Friday, November 7, 2025
Friday, November 7, 2025

BUT CAN THEY AFFORD IT?: ‘Buy now, pay later’ users surge in US

When Leondra Garrett wanted to stock up on three new pairs of shoes early last year, the North Carolina resident split a $161 online purchase into four installments through a “buy now, pay later” service, in what seemed like a convenient deal.

Now, she admits she should have read the small print about missed payments.

When the buy now, pay later (BNPL) provider tried to withdraw a payment from Garrett’s bank account a few months later, she didn’t have enough funds to cover it. Soon after, the 42-year-old was charged $40 in penalties and her credit score dropped 10 points to 650, a reading generally classified as ‘fair’.

“It’s important for consumers to always read the fine print and we don’t always do it,” said Garrett, a community organizer from Charlotte.

So-called buy now, pay later services – offered by providers such as Affirm Holdings Inc, Klarna, Afterpay Ltd and PayPal Holding Inc’s “Pay In 4” – have blossomed across retail websites during the coronavirus pandemic as people have turned more to shopping online.

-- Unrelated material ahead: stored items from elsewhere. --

Lemma passDone_cons k ks tr ans i i1 i2 :
  k ∉ ks -> NoDup ks -> childStep k tr i i1 (Val (emptyResult, None)) ->
  passDone ks ans i1 i2 -> passDone (k :: ks) (omap readyAnswer tr ++ ans) i i2.
Proof.
  intros Hk Hnd (e & [= <-] & Htr & (Hm & Hsp & Hh) & Hu & He) (Hans & Hdis & Hst & Hoth).
  rewrite Hsp in Hans, Hdis.
  assert (getCond (conds i2) (condOf k) = getCond (conds i1) (condOf k)) as Hk2.
  { apply Hoth. intros k' Hk' ->%(inj condOf). done. }
  split_and!.
  - rewrite filter_cons. destruct (enabled (tel_Spec i) k).
    + destruct He as (b & c & -> & _). rewrite decide_True by done. simpl. by f_equal.
    + destruct He as (-> & _). by rewrite decide_False by done.
  - intros k' [->|Hk']%elem_of_cons Hen; [|by apply Hdis].
    rewrite Hen in He. destruct He as [_ Hupd]. rewrite Hk2. by eapply updatesTo_eq.
  - intros k' b [Hin|Hin]%elem_of_app; [|by apply Hst].
    destruct (enabled (tel_Spec i) k).
    + destruct He as (b' & c & Hb & Hc & Hupd). rewrite Hb in Hin.
      apply list_elem_of_singleton in Hin as [= -> ->].
      unfold statusOf. rewrite Hk2, (updatesTo_eq _ _ _ _ Hupd). simpl. by rewrite Hc.
    + destruct He as [Hb _]. rewrite Hb in Hin. by apply not_elem_of_nil in Hin.
  - intros t Ht. rewrite Hoth by set_solver.
    assert (t <> condOf k) by (apply Ht; set_solver).
    destruct (enabled (tel_Spec i) k);
      [destruct He as (b & c & _ & _ & Hupd)|destruct He as [_ Hupd]]; by eapply updatesTo_ne.
Qed.

Lemma passFailed_cons k ks tr tr' err i i1 i2 :
  k ∉ ks -> childStep k tr i i1 (Val (emptyResult, None)) ->
  passFailed ks tr' err i1 i2 -> passFailed (k :: ks) (tr ++ tr') err i i2.
Proof.
  intros Hk (e & [= <-] & Htr & (Hm & Hsp & Hh) & Hu & He) (l & k0 & r & -> & Hlast & Ht & Hr & Hf).
  rewrite Hsp in Hf. exists (k :: l), k0, r. split_and!; [done| | | |done].
  - rewrite last_app. by destruct (last tr').
  - intros k'. rewrite omap_app, (childOf_replicate _ _ Htr).
    intros [->%elem_of_replicate_inv|Hin]%elem_of_app; [set_solver|].
    apply Ht, elem_of_app in Hin as [?|?]; apply elem_of_app;
      [left; apply elem_of_cons; by right|by right].
  - intros k' Hk'. rewrite Hr by done.
    assert (condOf k' <> condOf k) by (intros ->%(inj condOf); set_solver).
    destruct (enabled (tel_Spec i) k);
      [destruct He as (b & c & _ & _ & Hupd)|destruct He as [_ Hupd]]; by eapply updatesTo_ne.
Qed.

Lemma passOk_cons k ks tr tr' i i1 i2 o :
  k ∉ ks -> NoDup ks -> childStep k tr i i1 (Val (emptyResult, None)) ->
  passOk ks tr' i1 i2 o -> passOk (k :: ks) (tr ++ tr') i i2 o.
Proof.
  intros Hk Hnd Hc (e & -> & Hs & Hu & (ns & Hns) & He). exists e.
  pose proof Hc as (e' & [= <-] & Htr & Hs1 & Hu1 & _).
  split_and!; [done|by eapply sameButConds_trans|auto| |].
  - exists (length tr :: ns). simpl. by rewrite omap_app, Hns, (childOf_replicate _ _ Htr).
  - destruct e.
    + by eapply passFailed_cons.
    + rewrite omap_app. by eapply passDone_cons.
Qed.

Lemma stopOn_step k ks (m : TM RE) (rest : TM RE) i :
  k ∉ ks -> NoDup ks ->
  wpM anyAnswer m i (fun tr i' o => childStep k tr i i' o) ->
  (forall i1, wpM anyAnswer rest i1 (fun tr i2 o => passOk ks tr i1 i2 o)) ->
  wpM anyAnswer (let* re := m in stopOn re rest)%go i (fun tr i' o => passOk (k :: ks) tr i i' o).
Proof.
  intros Hk Hnd Hm Hrest. apply wpM_bind. eapply wpM_mono; [|exact Hm].
  intros tr i1 o Hc. pose proof Hc as (e & -> & _). simpl. destruct e as [err|].
  - apply wpM_ret. rewrite app_nil_r. by apply passOk_fail.
  - eapply wpM_mono; [|apply Hrest].
    intros tr' i2 o Ho. by eapply passOk_cons.
Qed.

Definition passOrder := [AutoscalingChild; CeilometerChild; MetricStorageChild].

Lemma passOrder_all k : k ∈ passOrder.
Proof. destruct k; by apply (bool_decide_unpack _). Qed.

Yet the ease with which many shoppers can make purchases is worrying some regulators around the world, who fear consumers may be spending more than they can afford.

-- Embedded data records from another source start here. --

(* ===== verification/TelemetryScenarios.v ===== *)
(** * Scenarios of the Telemetry controller

    Concrete worlds that answer the calls of the controller, with the
    reference libraries: each theorem of [Telemetry] is applied to one of
    their runs. *)

From stdpp Require Import gmap strings list.
From Stdlib Require Import ZArith Lia.
From S2P Require Import Prelude Condition Api Libs Reference Operator Telemetry.

Module TelemetryScenarios.
Import Telemetry.

Definition req : NamespacedName := MkKey "openstack" "telemetry".

Definition trueCond (t : CondType) : Condition := refTrue t (lib "ReadyMessage").

(** A Telemetry with Ceilometer and MetricStorage enabled. *)
Definition customStack : MonitoringStackSpec :=
  MkMonitoringStackSpec true None "3d" "" None "custom".
Definition spec : TelemetrySpec :=
  MkTelemetrySpec (MkAutoscalingSection false (MkAutoscalingSpec "" 0 zeroAodh ""))
    (MkCeilometerSection true zeroCeilometerSpec)
    (MkMetricStorageSection true (MkMetricStorageSpec None None)).
Definition meta (fin : list string) (del : option Z) : ObjectMeta :=
  MkMeta "telemetry" "openstack" ∅ ∅ fin del [].
Definition telemetry (fin : list string) (del : option Z) (cs : Conditions) : Telemetry :=
  MkTelemetry (meta fin del) spec (MkTelemetryStatus None cs).
Definition fin : string := GetFinalizer "Telemetry".

Definition liveTelemetry : Telemetry :=
  telemetry [fin] None (Some [trueCond CeilometerReadyCondition; trueCond AutoscalingReadyCondition]).
Definition deletedTelemetry : Telemetry := telemetry [fin; "other"] (Some 7%Z) (Some []).
Definition freshTelemetry : Telemetry := telemetry [] None None.

(** The API server: [i] is the Telemetry; children are created ready, unless
    [failing]; the MetricStorage it has is [stored]. *)
Definition readyChild (k : Child) : childObj k -> childObj k :=
  match k with
  | CeilometerChild => fun c => crSetConds (Some [trueCond ReadyCondition]) c
  | AutoscalingChild => fun c => crSetConds (Some [trueCond ReadyCondition]) c
  | MetricStorageChild => fun c => crSetConds (Some [trueCond ReadyCondition]) c
  end.

Definition storedChild (stored : option MetricStorage) (k : Child) : option (childObj k) :=
  match k with
  | MetricStorageChild => stored
  | _ => None
  end.

Definition world (i : Telemetry) (failing : option Child) (stored : option MetricStorage)
    (X : Type) (e : CallE X) (u : unit) : X * unit :=
  (match e in CallE X return X with
   | GetTelemetry _ => inl i
   | NewHelper _ => None
   | PatchInstance _ => None
   | GetObj k _ => inr (MkError true "not found")
   | DeleteObj _ _ => None
   | Fetch k _ => inl (storedChild stored k)
   | SetControllerReference _ _ m => inl m
   | Commit k o =>
       if decide (failing = Some k) then inr (Errorf "conflict")
       else inl (readyChild k o, OperationResultCreated)
   end, u).

Definition traceOf i failing stored := (interp (world i failing stored) (Reconcile req) tt).1.1.
Definition resultOf i failing stored := (interp (world i failing stored) (Reconcile req) tt).1.2.

(** The object the pass writes back. *)
Definition patched i failing stored : Telemetry :=
  match omap patchOf (traceOf i failing stored) with (i', _) :: _ => i' | [] => i end.

Lemma telemetry_scenario_runs i failing stored :
  runs (Reconcile req) (traceOf i failing stored) (resultOf i failing stored).
Proof.
  unfold traceOf, resultOf. destruct (interp _ _ _) as [[tr o] u] eqn:H. by eapply interp_runs.
Qed.

Lemma telemetry_patched_last_witness :
  (exists i' err, omap patchOf (traceOf liveTelemetry None None) = [(i', err)] /\ readyOk (conds i')) .
Proof.
  destruct (telemetry_patched_last req _ _ liveTelemetry (telemetry_scenario_runs liveTelemetry None None) eq_refl)
    as [(err & H & _)|(i' & err & r & e & H & _ & Hr & _)].
  - exfalso. apply (f_equal length) in H. vm_compute in H. discriminate H.
  - exists i', err. split; assumption.
Defined.

Lemma liveTelemetry_live : live liveTelemetry.
Proof. split_and!; [reflexivity|by apply (bool_decide_unpack _)|done]. Qed.

Lemma telemetry_ready_iff_children_witness :
  exists i', omap patchOf (traceOf liveTelemetry None None) = [(i', None)] /\
    Telemetry_IsReady i' = true.
Proof.
  eexists. split; [vm_compute; reflexivity|].
  refine (eq_trans (proj1 (proj2 (telemetry_ready_iff_children req (traceOf liveTelemetry None None)
    liveTelemetry _ None (telemetry_scenario_runs liveTelemetry None None) eq_refl liveTelemetry_live _ _ _ _))) _).
  - apply (bool_decide_unpack _). by vm_compute.
  - intros t c [Hin <-]%getCond_elem. right. apply elem_of_cons in Hin as [->|Hin];
      [by exists CeilometerChild|]. apply list_elem_of_singleton in Hin as ->. by exists AutoscalingChild.
  - by exists CeilometerChild.
  - vm_compute. reflexivity.
  - vm_compute. reflexivity.
Defined.

Lemma telemetry_children_follow_spec_witness :
  Forall (followsSpec spec) (traceOf liveTelemetry None None).
Proof.
  exact (telemetry_children_follow_spec req _ _ liveTelemetry (telemetry_scenario_runs liveTelemetry None None)
    eq_refl).
Defined.

Lemma telemetry_error_stops_witness :
  exists l k r, passOrder = l ++ k :: r /\
    (forall k', k' ∈ omap childOf (traceOf liveTelemetry (Some CeilometerChild) None) -> k' ∈ l ++ [k]) /\
    exists pre ev e, traceOf liveTelemetry (Some CeilometerChild) None = pre ++ [ev; e] /\
      failureOf ev = Some (k, Errorf "conflict").
Proof.
  destruct (telemetry_error_stops req _ liveTelemetry (patched liveTelemetry (Some CeilometerChild) None)
    (Errorf "conflict") (telemetry_scenario_runs liveTelemetry (Some CeilometerChild) None) eq_refl
    liveTelemetry_live) as (l & k & r & H & (pre & ev & Htr & Hev) & H' & _).
  - vm_compute. reflexivity.
  - exists l, k, r. split; [exact H|]. split; [exact H'|]. eexists pre, ev, _.
    split; [exact Htr|exact Hev].
Defined.

Lemma telemetry_delete_removes_finalizer_witness :
  fin ∉ meta_Finalizers (tel_Meta (patched deletedTelemetry None None)).
Proof.
  destruct (telemetry_delete_removes_finalizer req _ _ deletedTelemetry
    (patched deletedTelemetry None None) None
    (telemetry_scenario_runs deletedTelemetry None None) eq_refl eq_refl) as (_ & _ & Hf); [done| |].
  - apply list_elem_of_In. vm_compute. left. reflexivity.
  - intros [_ Hne]%Hf. by apply Hne.
Defined.

Lemma telemetry_first_pass_skips_init_witness :
  live (patched freshTelemetry None None) /\
  getCond (conds (patched freshTelemetry None None)) CeilometerReadyCondition = None.
Proof.
  destruct (telemetry_first_pass_skips_init req _ _ freshTelemetry
    (patched freshTelemetry None None) None
    (telemetry_scenario_runs freshTelemetry None None) eq_refl eq_refl) as (_ & Hl & _ & Hc).
  - apply not_elem_of_nil.
  - reflexivity.
  - apply list_elem_of_In. vm_compute. left. reflexivity.
  - split; [exact Hl|by apply Hc].
Defined.

Definition storedStack : MetricStorage :=
  MkMetricStorage (newMeta "metric-storage" "openstack") (MkMetricStorageSpec None (Some customStack))
    (MkMetricStorageStatus None).

Lemma telemetry_stale_custom_stack_witness :
  exists m, m ∈ omap metricStorageCommit (traceOf liveTelemetry None (Some storedStack)) /\
    mets_CustomMonitoringStack (met_Spec m) = Some customStack.
Proof.
  eexists. split; [apply list_elem_of_In; vm_compute; left; reflexivity|].
  eapply (telemetry_stale_custom_stack req _ _ liveTelemetry customStack
    (telemetry_scenario_runs liveTelemetry None (Some storedStack)) eq_refl eq_refl).
  - apply interp_keeps. by intros X [? |? |? |? ?|? ?|[] ?|? ? ?|? ?] u; simpl.
  - apply list_elem_of_In. vm_compute. left. reflexivity.
Defined.
End TelemetryScenarios.
(** A Telemetry with one image given, and nothing in its MetricStorage section. *)
Lemma telemetry_default_agrees_witness :
  let s := MkTelemetrySpec (MkAutoscalingSection true (MkAutoscalingSpec "" 0 (MkAodh "" "" ""
             (MkPasswords "" "" "") "" "" "" ∅ [] (MkAPIOverride None) false "" "api" "" "" "") ""))
           (MkCeilometerSection true (MkCeilometerSpec "" (MkPasswords "" "" "") "" "" "" ∅ [] "" "" "" "" "" ""))
           (MkMetricStorageSection true (MkMetricStorageSpec None None)) in
  let s' := TelemetrySpec_Default (telemetryDefaults setupDefaults) s in
  CeilometerSpec_Default (ceilometerDefaults setupDefaults) (csec_CeilometerSpec (tels_Ceilometer s')) =
    csec_CeilometerSpec (tels_Ceilometer s') /\
  aodh_APIImage (ascs_Aodh (asec_AutoscalingSpec (tels_Autoscaling s'))) = "api".
Proof.
  intros s s'. split; [|reflexivity].
  destruct (telemetry_default_agrees setupDefaults s (MkMetricStorageSpec None None))
    as (_ & _ & _ & _ & Hc & _).
  - intros k d Hd. exact Hd.
  - reflexivity.
  - exact Hc.
Defined.

(** ** A pass in the world *)
Section Passes.
Context `{A : ApiServer W} `{AL : !ApiLaws}.
Context `{L : ConditionLib} `{LL : !ConditionLaws L}.

(** A disabled child is gone afterwards. *)
Lemma ensureDeleted_exec k m (i : Telemetry) w :
  execM ans (ensureDeleted k m) i w (fun tr i' o w' => i' = i /\ o = Val (emptyResult, None) /\
    removed (child_at w k (keyOf m)) (child_at w' k (keyOf m)) /\ omap readyAnswer tr = [] /\
    frame k (keyOf m) w w').
Proof.
  unfold ensureDeleted. exec_step. destruct (ans_getobj w k (keyOf m)) as (e & He & Hget).
  eapply execM_call; [exact Hget|]. destruct (child_at w k (keyOf m)) as [o|] eqn:Ho; cbv beta iota.
  2:{ rewrite He. exec_step. rewrite Ho. by split_and!. }
  pose proof (child_key _ _ _ _ Ho) as Hk. destruct (notDeleting (childMeta o)) eqn:Hd.
  2:{ exec_step. rewrite Ho. by split_and!. }
  exec_step. rewrite <-Hk in Ho. destruct (ans_delete w k o Ho) as (w' & Hdel & Hgone & Hfr & _).
  rewrite Hk in Hgone, Hfr. eapply execM_call; [exact Hdel|]. cbv beta iota. exec_step.
  split_and!; [done|done|split; [done|]|done|done]. simpl. by rewrite Hd.
Qed.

Nearly 40 percent of US consumers who used “buy now, pay later” have missed more than one payment, and 72 percent of those saw their credit score decline, according to a study by Credit Karma, which offers customers credit score checking for free.

The study, conducted for Reuters, surveyed 1,038 adult consumers in the United States to gauge interest in “buy now, pay later” and found 42 percent of respondents had used the service before.

“The percentage of consumers missing payments is remarkable and not as low as you would expect,” said Gannesh Bharadhwaj, general manager for credit cards at Credit Karma.

“When you make something so convenient, people may not be really thinking, ‘Do I have the budget? Can I afford this payment?’ You get more of that impulse-shopping behavior that leads to realizing they may not be able to make the payment.”

A lower credit score signals to lenders that a consumer may be higher risk and makes it harder for the consumer to borrow, whether to secure a mortgage or a new credit card. It can even make it more difficult for a consumer to set up utility accounts or find housing, as landlords will generally conduct credit score checks before renting out apartments.

Management consultants Oliver Wyman estimate BNPL firms facilitated between $20 billion-25 billion in transactions in the United States last year, although analyst estimates on the size of the BNPL industry vary because it is relatively new and some of the companies are private. Individually, they described explosive growth last year as their services became more prevalent.

Australia-based Afterpay said it saw active US customers more than double to 6.5 million in the fiscal year ended June 30, 2020, and its sales more than tripled in the July-September quarter from a year earlier.

Over half of Afterpay’s customers in the United States are millennials, aged 25 to 40 yearsold, it said.

BNPL models vary, with some companies earning most profits by collecting fees from merchants at the point of sale, and others charging interest and late fees to consumers. They say their services help merchants to boost sales and consumers to buy things they need, and cause less financial damage than credit cards because of restrictions they impose.

Nonetheless, regulators in Britain and Australia are reviewing or tightening rules around the industry. BNPL service providers, classified as fintech companies, should be subject to stricter rules more like banks, some regulators say.